Print the first line of the material below and each line after it, exactly as written, ending with the line that contains "assert (Hch : forall".
---------- SUPPLIED ENTRIES
Lemma after_new_wf w fin pass x junk :
  frag_wf w -> frags w !! x = None -> matching w Heads fin = None -> frag_wf (after_new w fin pass x junk).
Proof.
  intros Hwf Hx Hm. pose proof (matching_none _ _ _ Hwf Hm) as Hmiss. pose proof Hwf as [W1 W2 W3 W4 W5 W6 W7 W8].
  set (idx := frag_idx (softf_size w) fin) in *. set (w' := after_new w fin pass x junk).
  assert (Hnl : forall t, x ∉ flist w t) by (intros t Hin; destruct (W2 t x Hin); congruence).
  assert (Hnc : forall t i, x ∉ chain w t i) by (intros t i Hin; by apply (Hnl t), (W5 t i)).
  assert (Hfl : forall t y, y ∈ flist w' t <-> y ∈ flist w t \/ (t = Heads /\ y = x)).
  { intros t y. unfold w', after_new, set_flist. simpl. case_decide; [subst; rewrite elem_of_app, list_elem_of_singleton; tauto|tauto]. }
  assert (Hch : forall t i y, y ∈ chain w' t i <-> y ∈ chain w t i \/ (t = Heads /\ i = idx /\ y = x)).
  { intros t i y. unfold w', after_new, set_flist, set_chain. simpl. fold idx. case_decide; [subst|naive_solver].
    destruct (Z.eqb_spec i idx); [subst; rewrite elem_of_cons; naive_solver|naive_solver]. }
  assert (Hfr : forall y, frags w' !! y = if decide (x = y) then Some (new_entry w fin pass junk) else frags w !! y).
  { intros y. unfold w', after_new, set_flist. simpl. case_decide; [subst; apply lookup_insert_eq|by apply lookup_insert_ne]. }
  split.
  - intros t. unfold w', after_new, set_flist. simpl. case_decide; [subst|apply W1].
    apply NoDup_app. split_and!; [apply W1| |apply NoDup_singleton]. intros y Hy ->%list_elem_of_singleton. by apply (Hnl Heads).
  - intros t y Hy%Hfl. rewrite Hfr. case_decide; [by eexists|]. destruct Hy as [Hy|[_ ->]]; [by apply (W2 t)|done].
  - intros t t' y Hy%Hfl Hy'%Hfl. destruct Hy as [Hy|[-> ->]], Hy' as [Hy'|[-> Hy'']]; subst; try done; [by eapply W3|exfalso; by eapply Hnl..].
  - intros t i. unfold w', after_new, set_flist, set_chain. simpl. fold idx. case_decide; [subst|apply W4].
    destruct (Z.eqb_spec i idx); [subst|apply W4]. apply NoDup_cons. by split.
  - intros t i y. rewrite Hch, Hfl. intros [?|(-> & -> & ->)]; [left; by eapply W5|by right].
  - intros t y [Hy|[-> ->]]%Hfl; [destruct (W6 t y Hy) as [i Hi]; exists i; rewrite Hch; by left|].
    exists idx. rewrite Hch. by right.
  - intros t i j y. rewrite !Hch. intros [?|(-> & -> & ->)] [?|(? & ? & ?)]; subst; try done; [by eapply W7|exfalso; by eapply Hnc..].
  - intros t i y z. rewrite !Hch. unfold key_of. rewrite !Hfr.
    assert (Hk : forall u, u ∈ chain w Heads idx -> ipfr_cmp <$> frags w !! u <> Some (frag_key fin)).
    { intros u Hu. destruct (Hmiss u Hu) as (e & -> & He). simpl. congruence. }
    intros [Hy|(-> & -> & ->)] [Hz|(Ht & Hi & ->)]; subst; repeat case_decide; subst; try done;
      try (exfalso; by eapply Hnc).
    + intros E. eapply W8; [exact Hy|exact Hz|exact E].
    + intros E. exfalso. by apply (Hk y).
    + intros E. exfalso. by apply (Hk z).
Qed.

(** Two fragments of one datagram. *)
Definition same_datagram (fin fin' : fr_info) : Prop :=
  frag_key fin' = frag_key fin /\ fin_v fin' = fin_v fin /\ fin_p fin' = fin_p fin.
Lemma same_datagram_idx size fin fin' : same_datagram fin fin' -> frag_idx size fin' = frag_idx size fin.
Proof.
  intros (Hk & Hv & Hp). unfold frag_key in Hk. injection Hk as _ Es Ed _ _ _ Ei.
  unfold frag_idx, fin_saddr, fin_daddr. unfold fin_src6, fin_dst6 in *. by rewrite Hv, Hp, Ei, Es, Ed.
Qed.

Lemma matching_after_new w fin fin' pass x junk :
  frag_wf w -> frags w !! x = None -> same_datagram fin fin' ->
  matching (after_new w fin pass x junk) Heads fin' = Some x.
Proof.
  intros Hwf Hx Hs. unfold matching.
  change (softf_size (after_new w fin pass x junk)) with (softf_size w). rewrite (same_datagram_idx _ _ _ Hs).
  unfold after_new, set_flist, set_chain. cbn [chain field_set]. rewrite decide_True, Z.eqb_refl by done.
  rewrite filter_cons. unfold key_of. cbn [frags field_set]. rewrite decide_True; [done|].
  rewrite lookup_insert_eq. simpl. f_equal. symmetry. apply Hs.
Qed.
--------------------
■ **SOLVED PROBLEM**:
Lemma after_new_wf w fin pass x junk :
  frag_wf w -> frags w !! x = None -> matching w Heads fin = None -> frag_wf (after_new w fin pass x junk).
Proof.
  intros Hwf Hx Hm. pose proof (matching_none _ _ _ Hwf Hm) as Hmiss. pose proof Hwf as [W1 W2 W3 W4 W5 W6 W7 W8].
  set (idx := frag_idx (softf_size w) fin) in *. set (w' := after_new w fin pass x junk).
  assert (Hnl : forall t, x ∉ flist w t) by (intros t Hin; destruct (W2 t x Hin); congruence).
  assert (Hnc : forall t i, x ∉ chain w t i) by (intros t i Hin; by apply (Hnl t), (W5 t i)).
  assert (Hfl : forall t y, y ∈ flist w' t <-> y ∈ flist w t \/ (t = Heads /\ y = x)).
  { intros t y. unfold w', after_new, set_flist. simpl. case_decide; [subst; rewrite elem_of_app, list_elem_of_singleton; tauto|tauto]. }
  assert (Hch : forall t i y, y ∈ chain w' t i <-> y ∈ chain w t i \/ (t = Heads /\ i = idx /\ y = x)).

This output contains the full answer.